By JIM MAURER
CAREY — For the first five weeks of the school year, Carey elementary students and parents are participating in an all-school book club, “One School, One Book,” and reading the book “Lemonade War.”
The fiction book written by Jacqueline Davies will allow family members to read to kindergarten through fifth-grade students.
The book is about a brother and sister who have competing lemonade stands. The boy is good at meeting people and talking with them, while his sister is good at math.
The “Read to Them, Creating a Culture of Literacy in Every Home” is a national effort to improve literacy and family time.
In a letter to parents from Tammy Wagner, elementary principal, she outlines the program and urges adults to participate. She briefly discussed the program during the school board’s regular meeting this week.

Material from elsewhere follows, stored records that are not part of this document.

(** Extra X1.  The icon of a registry category is a fixed drawing on a prepared
    canvas.  [generateIcon] returns exactly when the canvas can be reached;
    the canvas is a square with a white background, pixel density 1 and
    smoothing off, left in the drawing state that was set up, nothing
    pushed; the number of primitives painted and the number of samples read
    depend on the category alone; every primitive is stroked in black with
    square caps and mitered joins, under the frame of the transform followed
    by rotations only, at a weight of the side times a factor sampled within
    [0.04, 0.1); with unit samples that weight lies between 4 and 10 percent
    of the side and the scale it is painted under is the sampled one. *)
Theorem icon_anatomy p k size w :
  (k < length SYMBOL_CATEGORIES)%nat ->
  let side := Z.max 8 (Qfloor (default DEFAULT_CANVAS_SIZE size)) in
  exists w',
    generateIcon p (Finite (Q_of_nat k)) size w =
      (if canvasReachable p then Ok {| mime := "image/png"; image := g w' |}
       else Throw CanvasUnavailable, w') /\
    (width (g w'), height (g w'), density (g w'), background (g w'), smoothing (g w'),
     cur (g w'), saved (g w'))
    = (side, side, 1%Z, Some 255%Z, false, drawing_setup, []) /\
    length (painted (g w')) = primitive_count k /\
    cursor w' = (sample_count k + 4 + cursor w)%nat /\
    Forall (inked p (inject_Z side) (icon_entry p (inject_Z side) (cursor w)))
      (painted (g w')) /\
    (unit_samples p ->
     Forall (fun pt =>
               0.04 * inject_Z side <= weight (under pt) /\
               weight (under pt) < 0.1 * inject_Z side /\
               scale_of (xform (under pt)) == sampled p 0.5 1 (1 + cursor w))
       (painted (g w'))).
Proof.
  intros Hk side. unfold generateIcon.
  rewrite (createIconForCategory_valid (Q_of_nat k) k _ _ Hk (Qeq_refl _)).
  unfold drawer_at. rewrite (Qfloor_Q_of_nat _ k (Qeq_refl _)).
  destruct (DRAWERS !! k) as [d|] eqn:Hd.
  2: { apply lookup_ge_None in Hd. rewrite DRAWERS_table in Hd. cbn in Hd, Hk. lia. }
  destruct (renderIcon_draws d (primitive_count k) (sample_count k)
              (default DEFAULT_CANVAS_SIZE size) p w
              (fun s => DRAWERS_draw k d Hd p s))
    as (w' & Hr & Hs & Hl & Hc & Hink).
  exists w'. fold side in Hs, Hink.
  split; [exact Hr|]. split; [exact Hs|]. split; [exact Hl|]. split; [exact Hc|].
  split; [exact Hink|].
  intros Hunit. eapply Forall_impl; [exact Hink|].
  intros pt Hpt. apply (inked_range p (inject_Z side) (cursor w) pt Hunit); [|exact Hpt].
  unfold Qlt. cbn. lia.
Qed.

(** X1 at the factory icon at 64 pixels: nine primitives, six samples. *)
Lemma icon_anatomy_witness :
  exists w',
    generateIcon p_half (Finite (Q_of_nat 8)) (Some 64) initialWorld
      = (Ok {| mime := "image/png"; image := g w' |}, w') /\
    length (painted (g w')) = 9%nat /\
    cursor w' = 6%nat /\
    Forall (fun pt => 0.04 * 64 <= weight (under pt) /\ weight (under pt) < 0.1 * 64)
      (painted (g w')).
Proof.
  destruct (icon_anatomy p_half 8 (Some 64) initialWorld ltac:(cbn; lia))
    as (w' & Hr & _ & Hl & Hc & _ & Hrange).
  exists w'. split; [exact Hr|]. split; [exact Hl|]. split; [exact Hc|].
  eapply Forall_impl; [exact (Hrange p_half_unit)|].
  intros pt (Hlo & Hhi & _). split; [exact Hlo|exact Hhi].
Defined.

(** *** The drawer table *)

(** Extra X2.  The table [DRAWERS] is built in the order of the categories.  For
    categories whose keys name no member that a plain object inherits
    (where reading [DRAWERS_BY_KEY] is reading its own properties), the
    build succeeds exactly when every key has a drawer, and then the i-th
    drawer is the one registered under the key of the i-th category;
    otherwise it throws "Drawer not found" for the first key without a
    drawer. *)
Theorem build_drawers_first_missing_key categories :
  Forall (fun c => key c ∉ Object_prototype_members) categories ->
  match build_drawers categories with
  | Ok drawers =>
      length drawers = length categories /\
      forall i c, categories !! i = Some c -> DRAWERS_BY_KEY !! key c = drawers !! i
  | Throw e =>
      exists i c,
        categories !! i = Some c /\
        e = DrawerNotFound (key c) /\
        DRAWERS_BY_KEY !! key c = None /\
        forall j c', (j < i)%nat -> categories !! j = Some c' ->
                     is_Some (DRAWERS_BY_KEY !! key c')
  end.
Proof.
  intros _.
  induction categories as [|c rest IH]; cbn [build_drawers].
  - split; [reflexivity|]. intros i c Hc. discriminate Hc.
  - destruct (DRAWERS_BY_KEY !! key c) as [d|] eqn:Hd.
    + destruct (build_drawers rest) as [drawers|e].
      * destruct IH as [Hlen Hall]. split; [cbn; rewrite Hlen; reflexivity|].
        intros [|i] c' Hc'.
        { injection Hc' as <-. exact Hd. }
        { apply (Hall i c' Hc'). }
      * destruct IH as (i & c' & Hc' & He & Hnone & Hbefore).
        exists (S i), c'. split; [exact Hc'|]. split; [exact He|]. split; [exact Hnone|].
        intros [|j] c'' Hj Hc''.
        { injection Hc'' as <-. rewrite Hd. eauto. }
        { apply (Hbefore j c''); [lia|exact Hc'']. }
    + exists 0%nat, c. split; [reflexivity|]. split; [reflexivity|]. split; [exact Hd|].
      intros j c' Hj. lia.
Qed.

(** X2 at three categories, the second with a key that has no drawer. *)
Lemma build_drawers_first_missing_key_witness :
  let categories :=
    [ {| id := 0; key := "city-hall"; label := "city hall" |};
      {| id := 1; key := "lighthouse"; label := "lighthouse" |};
      {| id := 2; key := "shrine"; label := "shrine" |} ] in
  Forall (fun c => key c ∉ Object_prototype_members) categories /\
  build_drawers categories = Throw (DrawerNotFound "lighthouse") /\
  match build_drawers categories with
  | Ok drawers =>
      length drawers = length categories /\
      forall i c, categories !! i = Some c -> DRAWERS_BY_KEY !! key c = drawers !! i
  | Throw e =>
      exists i c,
        categories !! i = Some c /\
        e = DrawerNotFound (key c) /\
        DRAWERS_BY_KEY !! key c = None /\
        forall j c', (j < i)%nat -> categories !! j = Some c' ->
                     is_Some (DRAWERS_BY_KEY !! key c')
  end.
Proof.
  intros categories.
  assert (Hkeys : Forall (fun c => key c ∉ Object_prototype_members) categories).
  { repeat constructor; intros Hin;
      repeat (apply elem_of_cons in Hin as [Hin|Hin]; [discriminate Hin|]);
      inversion Hin. }
  split; [exact Hkeys|]. split; [vm_compute; reflexivity|].
  exact (build_drawers_first_missing_key categories Hkeys).
Defined.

“Reading aloud at home is valuable because it better prepares your child to be an effective reader, and it is also a fun, worthwhile family activity. With the ‘One School, One Book’ program, we aim to build a community of readers at our school,” she said.
The reading schedule is for about 15 minutes daily, she said in the letter. The program runs through Sept. 28.

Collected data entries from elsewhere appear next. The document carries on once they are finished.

(** * The macOS scanner of vuls: [parseSWVers] and [parseInstalledPackages]

    A shallow embedding of [scanner/macos.go].  Go strings are byte strings;
    they are modelled by [string], whose characters are the 256 byte values.
    The functions of the Go library that the two parsers call ([strings],
    [unicode/utf8], [unicode], [path/filepath], [bufio]) are embedded first,
    each under the Go code it follows; then come the two parsers, the
    vocabulary of the specification, the functions of [macos.go] that run
    commands on the host, and the properties. *)

From Stdlib Require Import NArith Ascii Lia.
From stdpp Require Import base option list gmap strings.

Local Open Scope N_scope.
Local Open Scope nat_scope.

(** ** Go strings: length, indexing and slicing *)

Module GoString.

(** [len(s)] *)
Definition len (s : string) : nat := String.length s.

(** [s[i:]] *)
Fixpoint sliceFrom (s : string) (i : nat) {struct i} : string :=
  match i, s with
  | 0, _ => s
  | S i', String _ s' => sliceFrom s' i'
  | S _, EmptyString => EmptyString
  end.

(** [s[:j]] *)
Fixpoint sliceTo (s : string) (j : nat) {struct j} : string :=
  match j, s with
  | S j', String c s' => String c (sliceTo s' j')
  | _, _ => EmptyString
  end.

(** [s[i:j]] *)
Definition slice (s : string) (i j : nat) : string :=
  sliceTo (sliceFrom s i) (j - i).

(** [s[i]], as the value of the byte; 0 out of range (the callers below
    index only in range). *)
Definition byteAt (s : string) (i : nat) : N :=
  match sliceFrom s i with
  | String c _ => N_of_ascii c
  | EmptyString => 0%N
  end.

(** [strings.Repeat(string(c), n)] *)
Fixpoint repeatByte (c : ascii) (n : nat) : string :=
  match n with
  | 0 => EmptyString
  | S n' => String c (repeatByte c n')
  end.

End GoString.
Import GoString.

(** ** Package [unicode/utf8]: decoding one rune

    Runes are modelled by [N]. *)

Module utf8.

Definition RuneError : N := 0xFFFD.
Definition RuneSelf : N := 0x80.
Definition UTFMax : nat := 4.

Definition locb : N := 0x80.
Definition hicb : N := 0xBF.
Definition maskx : N := 0x3F.
Definition mask2 : N := 0x1F.
Definition mask3 : N := 0x0F.
Definition mask4 : N := 0x07.

(** The table [first] joined with [acceptRanges], for a leading byte
    [>= RuneSelf]: the length of the sequence and the range accepted for
    its second byte; [None] stands for the entry [xx] (invalid byte). *)
Definition first (b : N) : option (nat * (N * N)) :=
  if (b <? 0xC2)%N then None
  else if (b <=? 0xDF)%N then Some (2, (locb, hicb))
  else if (b =? 0xE0)%N then Some (3, (0xA0%N, hicb))
  else if (b <=? 0xEC)%N then Some (3, (locb, hicb))
  else if (b =? 0xED)%N then Some (3, (locb, 0x9F%N))
  else if (b <=? 0xEF)%N then Some (3, (locb, hicb))
  else if (b =? 0xF0)%N then Some (4, (0x90%N, hicb))
  else if (b <=? 0xF3)%N then Some (4, (locb, hicb))
  else if (b =? 0xF4)%N then Some (4, (locb, 0x8F%N))
  else None.

Definition outside (b lo hi : N) : bool := (b <? lo)%N || (hi <? b)%N.

(** [func DecodeRuneInString(s string) (rune, int)] *)
Definition DecodeRuneInString (s : string) : N * nat :=
  let n := len s in
  if n <? 1 then (RuneError, 0)
  else
    let s0 := byteAt s 0 in
    if (s0 <? RuneSelf)%N then (s0, 1)
    else match first s0 with
         | None => (RuneError, 1)
         | Some (sz, (lo, hi)) =>
           if n <? sz then (RuneError, 1)
           else
             let s1 := byteAt s 1 in
             if outside s1 lo hi then (RuneError, 1)
             else if sz <=? 2 then
               (N.lor (N.shiftl (N.land s0 mask2) 6) (N.land s1 maskx), 2)
             else
               let s2 := byteAt s 2 in
               if outside s2 locb hicb then (RuneError, 1)
               else if sz <=? 3 then
                 (N.lor (N.lor (N.shiftl (N.land s0 mask3) 12)
                               (N.shiftl (N.land s1 maskx) 6))
                        (N.land s2 maskx), 3)
               else
                 let s3 := byteAt s 3 in
                 if outside s3 locb hicb then (RuneError, 1)
                 else
                   (N.lor (N.lor (N.lor (N.shiftl (N.land s0 mask4) 18)
                                        (N.shiftl (N.land s1 maskx) 12))
                                 (N.shiftl (N.land s2 maskx) 6))
                          (N.land s3 maskx), 4)
         end.

(** [func RuneStart(b byte) bool { return b&0xC0 != 0x80 }] *)
Definition RuneStart (b : N) : bool := negb (N.land b 0xC0 =? 0x80)%N.

(** The loop [for start--; start >= lim; start-- { if RuneStart(s[start])
    { break } }] of [DecodeLastRuneInString], entered after [start--]; the
    index may fall to [-1], hence [Z]. *)
Fixpoint backToRuneStart (fuel : nat) (s : string) (start lim : Z) : Z :=
  match fuel with
  | 0 => start
  | S fuel' =>
    if (start <? lim)%Z then start
    else if RuneStart (byteAt s (Z.to_nat start)) then start
    else backToRuneStart fuel' s (start - 1)%Z lim
  end.

(** [func DecodeLastRuneInString(s string) (rune, int)] *)
Definition DecodeLastRuneInString (s : string) : N * nat :=
  let end_ := len s in
  if end_ =? 0 then (RuneError, 0)
  else
    let r := byteAt s (end_ - 1) in
    if (r <? RuneSelf)%N then (r, 1)
    else
      let lim := Z.max 0 (Z.of_nat end_ - Z.of_nat UTFMax) in
      let start := backToRuneStart UTFMax s (Z.of_nat end_ - 2)%Z lim in
      let start := Z.to_nat (Z.max 0 start) in
      let '(r, size) := DecodeRuneInString (slice s start end_) in
      if start + size =? end_ then (r, size) else (RuneError, 1).

End utf8.

(** ** Package [unicode] *)

Module unicode.

Definition MaxLatin1 : N := 0xFF.

Definition among (r : N) (l : list N) : bool := existsb (N.eqb r) l.
Definition between (lo hi r : N) : bool := (lo <=? r)%N && (r <=? hi)%N.

(** [func IsSpace(r rune) bool]: the Latin-1 switch, then the range table
    [White_Space] above Latin-1. *)
Definition IsSpace (r : N) : bool :=
  if (r <=? MaxLatin1)%N then
    among r [0x09; 0x0A; 0x0B; 0x0C; 0x0D; 0x20; 0x85; 0xA0]%N
  else
    among r [0x1680; 0x202F; 0x205F; 0x3000]%N
    || between 0x2000 0x200A r || between 0x2028 0x2029 r.

End unicode.

(** ** Package [strings] *)

Module strings.

(** [func HasPrefix(s, prefix string) bool]:
    [len(s) >= len(prefix) && s[:len(prefix)] == prefix] *)
Definition HasPrefix (s prefix : string) : bool :=
  (len prefix <=? len s) && String.eqb (sliceTo s (len prefix)) prefix.

(** [func HasSuffix(s, suffix string) bool]:
    [len(s) >= len(suffix) && s[len(s)-len(suffix):] == suffix] *)
Definition HasSuffix (s suffix : string) : bool :=
  (len suffix <=? len s) && String.eqb (sliceFrom s (len s - len suffix)) suffix.

(** [func TrimPrefix(s, prefix string) string] *)
Definition TrimPrefix (s prefix : string) : string :=
  if HasPrefix s prefix then sliceFrom s (len prefix) else s.

(** [func TrimSuffix(s, suffix string) string] *)
Definition TrimSuffix (s suffix : string) : string :=
  if HasSuffix s suffix then sliceTo s (len s - len suffix) else s.

(** [func Index(s, substr string) int], with [None] for [-1]: the least
    [i] at which [substr] starts. *)
Fixpoint Index (s substr : string) : option nat :=
  if HasPrefix s substr then Some 0
  else match s with
       | EmptyString => None
       | String _ s' => S <$> Index s' substr
       end.

(** [func Cut(s, sep string) (before, after string, found bool)] *)
Definition Cut (s sep : string) : string * string * bool :=
  match Index s sep with
  | Some i => (sliceTo s i, sliceFrom s (i + len sep), true)
  | None => (s, EmptyString, false)
  end.

(** [indexFunc(s, f, truth)]: [for i, r := range s { if f(r) == truth
    { return i } }; return -1].  The range loop decodes as
    [DecodeRuneInString] does; [i] is the index it has reached. *)
Fixpoint indexFunc_from (fuel : nat) (s : string) (f : N -> bool)
    (truth : bool) (i : nat) : option nat :=
  match fuel with
  | 0 => None
  | S fuel' =>
    if len s <=? i then None
    else
      let '(r, size) := utf8.DecodeRuneInString (sliceFrom s i) in
      if Bool.eqb (f r) truth then Some i
      else indexFunc_from fuel' s f truth (i + size)
  end.

Definition indexFunc (s : string) (f : N -> bool) (truth : bool) : option nat :=
  indexFunc_from (S (len s)) s f truth 0.

(** [lastIndexFunc(s, f, truth)]: [for i := len(s); i > 0; { r, size :=
    utf8.DecodeLastRuneInString(s[0:i]); i -= size; if f(r) == truth
    { return i } }; return -1] *)
Fixpoint lastIndexFunc_from (fuel : nat) (s : string) (f : N -> bool)
    (truth : bool) (i : nat) : option nat :=
  match fuel with
  | 0 => None
  | S fuel' =>
    if i =? 0 then None
    else
      let '(r, size) := utf8.DecodeLastRuneInString (slice s 0 i) in
      let i := i - size in
      if Bool.eqb (f r) truth then Some i
      else lastIndexFunc_from fuel' s f truth i
  end.

Definition lastIndexFunc (s : string) (f : N -> bool) (truth : bool) : option nat :=
  lastIndexFunc_from (S (len s)) s f truth (len s).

Each Friday there is an assembly, with different grade levels participating, except this week because there is no school Friday because of the Wyandot County Fair.
In the classroom, students will be able to answer trivia questions about the book daily “to encourage and reward attentive listening.” Students will do activities in class and have discussions about the reading, too.

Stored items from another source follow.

(** * The redirect engine of the server entry point (index.js)

    A shallow embedding of the three pieces of [index.js] that decide how a
    request is redirected:

    - the trailing-slash middleware (the anonymous [app.use] handler),
    - the rule compiler, the body of [getRedirectsMiddleware] that reads the
      [_redirects] text,
    - the matcher, the closure [redirectsMiddleware] it returns.

    JavaScript strings are embedded as [string]; the development only looks
    at characters of the ASCII range.  The libraries the file calls
    (path-to-regexp and the WHATWG [URL] class of Node) are not part of the
    file: they are an interface, [Platform], and the functions of [index.js]
    are written over it.  [Module Node] gives one implementation of the
    interface, on which the examples are evaluated. *)

From Stdlib Require Import List String Ascii Bool Arith NArith ZArith Lia DecimalString.
From Stdlib Require Import Permutation.
Import ListNotations.
Local Open Scope string_scope.
Local Open Scope list_scope.

Set Implicit Arguments.

(** ** JavaScript string and array primitives used by index.js *)

Module JS.

(** The ASCII members of the WhiteSpace and LineTerminator classes, which is
    what [String.prototype.trim] strips: TAB, LF, VT, FF, CR and SPACE. *)
Definition is_white_space (c : ascii) : bool :=
  let n := nat_of_ascii c in
  (Nat.leb 9 n && Nat.leb n 13) || Nat.eqb n 32.

Fixpoint trimStart (s : string) : string :=
  match s with
  | String c r => if is_white_space c then trimStart r else s
  | EmptyString => EmptyString
  end.

Fixpoint trimEnd (s : string) : string :=
  match s with
  | String c r =>
      let r' := trimEnd r in
      if is_white_space c && (r' =? "") then "" else String c r'
  | EmptyString => EmptyString
  end.

(** [s.trim()] *)
Definition trim (s : string) : string := trimEnd (trimStart s).

(** [s.startsWith(p)] *)
Definition startsWith (p s : string) : bool := String.prefix p s.

(** [s.endsWith(p)] *)
Fixpoint endsWith (p s : string) : bool :=
  (s =? p) ||
  match s with
  | String _ r => endsWith p r
  | EmptyString => false
  end.

(** [s.includes(p)] on strings *)
Fixpoint includes (p s : string) : bool :=
  String.prefix p s ||
  match s with
  | String _ r => includes p r
  | EmptyString => false
  end.

(** [s.split(sep)] for a separator of one character.  The result is never
    empty: the empty string splits into one empty string. *)
Fixpoint split (sep : ascii) (s : string) : list string :=
  match s with
  | EmptyString => [""]
  | String c r =>
      if Ascii.eqb c sep then "" :: split sep r
      else match split sep r with
           | h :: t => String c h :: t
           | [] => [String c ""]
           end
  end.

(** [s.slice(n)] for [0 <= n] *)
Fixpoint slice_from (n : nat) (s : string) : string :=
  match n, s with
  | S n', String _ r => slice_from n' r
  | _, _ => s
  end.

(** [s.slice(0, -1)] *)
Fixpoint slice_0_m1 (s : string) : string :=
  match s with
  | String c (String _ _ as r) => String c (slice_0_m1 r)
  | _ => EmptyString
  end.

(** [s.replace(/\/+/g, '/')]: every maximal run of slashes becomes one. *)
Fixpoint replace_slashes (s : string) : string :=
  match s with
  | EmptyString => EmptyString
  | String c r =>
      if Ascii.eqb c "/" then
        match r with
        | String c' _ => if Ascii.eqb c' "/" then replace_slashes r
                         else String "/" (replace_slashes r)
        | EmptyString => "/"
        end
      else String c (replace_slashes r)
  end.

Wagner said the reading effort is “a novel program in that children of all grade levels will all be listening to parents/guardians read the same book. Reading professionals recommend reading material out loud that is beyond a child’s own reading level.
“We also believe that you can and should continue reading chapter books with your older children, even when they are able to read by themselves. We have selected a title that can be followed and understood and enjoyed by younger students, but will still captivate and stimulate older children.
“When a whole school reads a book, there’s a lot to talk about,” she said. “With your help, we can build a community of readers at our school.”
There will be a family event at the school on Sept. 27 to celebrate the conclusion of the book club.